EXERCISE DIRECTIONS
Print the records again, character for character.

Stored data:
######

(* ===== verification/FilterWitness.v ===== *)
(** * Filters on concrete keys

    The theorems about the probabilistic filters, applied with a concrete hash
    to a few keys. *)

From S2P Require Import Prelude Golib Proto Cuckoo CuckooProps KeyFilter Bloom.

#[local] Existing Instance toy_hash.

Definition w_keys : list bytes := [[x61]; [x62; x63]; [x64; x64; x64]; [x7a]].

Definition w_cuckoo : CuckooFilter := default (mkCuckoo [] 0 0 0) (add_all (NewCuckooFilter 8) w_keys).

Lemma w_cuckoo_built : add_all (NewCuckooFilter 8) w_keys = Some w_cuckoo.
Proof. vm_compute. reflexivity. Qed.

Lemma cuckoo_no_false_negatives_witness :
  CuckooMaybeContains w_cuckoo [x64; x64; x64] = Some true
  /\ CuckooUnmarshal (CuckooMarshal w_cuckoo) = Ok (set_kick 0 w_cuckoo).
Proof.
  destruct (cuckoo_no_false_negatives 8 w_keys w_cuckoo [x64; x64; x64] ltac:(lia) w_cuckoo_built) as (H & _ & _ & Hu & _).
  split; [apply H; do 2 right; left|exact Hu].
Defined.

(** The chain after inserting one key into an empty one. *)
Definition w_chain : CuckooChain := default (mkChain [] None) (fst <$> ChainAdd (mkChain [] None) [x61]).
Definition w_segment : CuckooFilter :=
  default (mkCuckoo [] 0 0 0) (fst <$> CuckooAdd (rotate (mkChain [] None)).2 [x61]).

Lemma w_chain_run : chain_run w_chain [[x61]].
Proof. apply (chain_add (mkChain [] None) [] [x61] w_chain true w_segment chain_empty); vm_compute; reflexivity. Qed.

Lemma chain_no_false_negatives_witness :
  ChainMaybeContains w_chain [x61] = Some true /\ exists cc, ChainUnmarshal (ChainMarshal w_chain) = Ok cc.
Proof.
  destruct (chain_no_false_negatives w_chain [[x61]] w_chain_run) as [H (cc & E & _)].
  - vm_compute. reflexivity.
  - split; [apply H; left|exists cc; exact E].
Defined.

Lemma bloom_no_false_negatives_witness :
  BloomHas (set_all (NewBloom 5000) w_keys) [x7a] = true
  /\ (BloomSet (set_all (NewBloom 5000) w_keys) [x61]).2 = false.
Proof.
  destruct (bloom_no_false_negatives 5000 w_keys [x7a] ltac:(lia)) as (H & _).
  destruct (bloom_no_false_negatives 5000 w_keys [x61] ltac:(lia)) as (H1 & _ & H2 & _).
  split; [apply H; do 3 right; left|].
  rewrite H2, H1; [reflexivity|left].
Defined.

(** ** Node 1 meets node 2, which holds one key *)

Definition w_peer : KeyFilters := default (new_filters 2) (ownFilterAdd [x61] (new_filters 2)).

Definition w_sent : bytes := (OwnKeyFilterSnapshot w_peer).2.1.

Lemma w_announces : announces w_sent [[x61]].
Proof.
  exists w_peer. split; [|split; [vm_compute; reflexivity|split; [vm_compute; reflexivity|reflexivity]]].
  apply (own_add (new_filters 2) [] [x61] w_peer w_segment (own_new 2)); vm_compute; reflexivity.
Qed.

Definition w_met : KeyFilters := default (new_filters 1) (NotePeerConnected 2 (new_filters 1)).
Definition w_told : KeyFilters := default (new_filters 1) (CachePeerFilter 2 w_sent 1 w_met).

Lemma w_met_reached : reached 1 w_met (connect 2 ∅).
Proof. apply (reached_connect 1 (new_filters 1) ∅ 2 w_met (reached_start 1)); [done|reflexivity]. Qed.

Lemma w_told_reached : reached 1 w_told (receive 2 1 [[x61]] (connect 2 ∅)).
Proof. apply (reached_receive 1 w_met (connect 2 ∅) 2 w_sent [[x61]] 1 w_told w_met_reached); [done|exact w_announces|vm_compute; reflexivity]. Qed.


Lemma filter_table_wellformed_witness : kf_unfiltered w_met = 1 /\ StronglySorted by_node (kf_peers w_told).
Proof.
  destruct (filter_table_wellformed 1 w_met _ w_met_reached) as (_ & _ & H & _).
  destruct (filter_table_wellformed 1 w_told _ w_told_reached) as (H2 & _).
  split; [rewrite H; reflexivity|exact H2].
Defined.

######

WRITTEN RESPONSE
(* ===== verification/FilterWitness.v ===== *)
(** * Filters on concrete keys

    The theorems about the probabilistic filters, applied with a concrete hash
    to a few keys. *)

From S2P Require Import Prelude Golib Proto Cuckoo CuckooProps KeyFilter Bloom.

#[local] Existing Instance toy_hash.

Definition w_keys : list bytes := [[x61]; [x62; x63]; [x64; x64; x64]; [x7a]].

Definition w_cuckoo : CuckooFilter := default (mkCuckoo [] 0 0 0) (add_all (NewCuckooFilter 8) w_keys).

Lemma w_cuckoo_built : add_all (NewCuckooFilter 8) w_keys = Some w_cuckoo.
Proof. vm_compute. reflexivity. Qed.

Lemma cuckoo_no_false_negatives_witness :
  CuckooMaybeContains w_cuckoo [x64; x64; x64] = Some true
  /\ CuckooUnmarshal (CuckooMarshal w_cuckoo) = Ok (set_kick 0 w_cuckoo).
Proof.
  destruct (cuckoo_no_false_negatives 8 w_keys w_cuckoo [x64; x64; x64] ltac:(lia) w_cuckoo_built) as (H & _ & _ & Hu & _).
  split; [apply H; do 2 right; left|exact Hu].
Defined.

(** The chain after inserting one key into an empty one. *)
Definition w_chain : CuckooChain := default (mkChain [] None) (fst <$> ChainAdd (mkChain [] None) [x61]).
Definition w_segment : CuckooFilter :=
  default (mkCuckoo [] 0 0 0) (fst <$> CuckooAdd (rotate (mkChain [] None)).2 [x61]).

Lemma w_chain_run : chain_run w_chain [[x61]].
Proof. apply (chain_add (mkChain [] None) [] [x61] w_chain true w_segment chain_empty); vm_compute; reflexivity. Qed.

Lemma chain_no_false_negatives_witness :
  ChainMaybeContains w_chain [x61] = Some true /\ exists cc, ChainUnmarshal (ChainMarshal w_chain) = Ok cc.
Proof.
  destruct (chain_no_false_negatives w_chain [[x61]] w_chain_run) as [H (cc & E & _)].
  - vm_compute. reflexivity.
  - split; [apply H; left|exists cc; exact E].
Defined.

Lemma bloom_no_false_negatives_witness :
  BloomHas (set_all (NewBloom 5000) w_keys) [x7a] = true
  /\ (BloomSet (set_all (NewBloom 5000) w_keys) [x61]).2 = false.
Proof.
  destruct (bloom_no_false_negatives 5000 w_keys [x7a] ltac:(lia)) as (H & _).
  destruct (bloom_no_false_negatives 5000 w_keys [x61] ltac:(lia)) as (H1 & _ & H2 & _).
  split; [apply H; do 3 right; left|].
  rewrite H2, H1; [reflexivity|left].
Defined.

(** ** Node 1 meets node 2, which holds one key *)

Definition w_peer : KeyFilters := default (new_filters 2) (ownFilterAdd [x61] (new_filters 2)).

Definition w_sent : bytes := (OwnKeyFilterSnapshot w_peer).2.1.

Lemma w_announces : announces w_sent [[x61]].
Proof.
  exists w_peer. split; [|split; [vm_compute; reflexivity|split; [vm_compute; reflexivity|reflexivity]]].
  apply (own_add (new_filters 2) [] [x61] w_peer w_segment (own_new 2)); vm_compute; reflexivity.
Qed.

Definition w_met : KeyFilters := default (new_filters 1) (NotePeerConnected 2 (new_filters 1)).
Definition w_told : KeyFilters := default (new_filters 1) (CachePeerFilter 2 w_sent 1 w_met).

Lemma w_met_reached : reached 1 w_met (connect 2 ∅).
Proof. apply (reached_connect 1 (new_filters 1) ∅ 2 w_met (reached_start 1)); [done|reflexivity]. Qed.

Lemma w_told_reached : reached 1 w_told (receive 2 1 [[x61]] (connect 2 ∅)).
Proof. apply (reached_receive 1 w_met (connect 2 ∅) 2 w_sent [[x61]] 1 w_told w_met_reached); [done|exact w_announces|vm_compute; reflexivity]. Qed.


Lemma filter_table_wellformed_witness : kf_unfiltered w_met = 1 /\ StronglySorted by_node (kf_peers w_told).
Proof.
  destruct (filter_table_wellformed 1 w_met _ w_met_reached) as (_ & _ & H & _).
  destruct (filter_table_wellformed 1 w_told _ w_told_reached) as (H2 & _).
  split; [rewrite H; reflexivity|exact H2].
Defined.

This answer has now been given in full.